• Task directions
Would you please set down the lines of the data from the one containing "Section moves." to the final line, exactly and only those?
====== Source data ======
(* ===== verification/TunnelFacts.v ===== *)
(** * Facts about the tunnel

    The steps of a copying goroutine one by one, the invariants of a run (what each direction
    has carried, what the counters hold, who has exited), and the runs once the connections
    are closed. *)

From S2P Require Import Prelude GoStd Effects Backend Metrics Proxy Tunnel.
Local Open Scope Z_scope.

(** ** Counters *)

Lemma wrap64_add x y : wrap64 (wrap64 x + y) = wrap64 (x + y).
Proof.
  unfold wrap64, wrap. f_equal.
  replace ((x + 2 ^ (64 - 1)) mod 2 ^ 64 - 2 ^ (64 - 1) + y + 2 ^ (64 - 1))
    with ((x + 2 ^ (64 - 1)) mod 2 ^ 64 + y) by lia.
  rewrite Z.add_mod_idemp_l by lia. f_equal. lia.
Qed.

Lemma wrap64_add_r x y : wrap64 (x + wrap64 y) = wrap64 (x + y).
Proof. by rewrite Z.add_comm, wrap64_add, Z.add_comm. Qed.

(** ** The steps of a goroutine *)

Section moves.
Context (d : dir) (src dst room : bool).

Definition reading (p : pc) (ahead : bytes) (c : copier) : copier :=
  mkCopier (c_stage c) p ahead (c_copied c) (c_total c) (c_wire c) (c_calls c).

Definition adding (s : stage) (p : pc) (copied : Z) (err : option error) (c : copier) : copier :=
  mkCopier s p (c_ahead c) copied (wrap64 (c_total c + c_copied c)) (c_wire c)
    (c_calls c ++ [(c_copied c, err)]).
======
• Exercise result
Section moves.
Context (d : dir) (src dst room : bool).

Definition reading (p : pc) (ahead : bytes) (c : copier) : copier :=
  mkCopier (c_stage c) p ahead (c_copied c) (c_total c) (c_wire c) (c_calls c).

Definition adding (s : stage) (p : pc) (copied : Z) (err : option error) (c : copier) : copier :=
  mkCopier s p (c_ahead c) copied (wrap64 (c_total c + c_copied c)) (c_wire c)
    (c_calls c ++ [(c_copied c, err)]).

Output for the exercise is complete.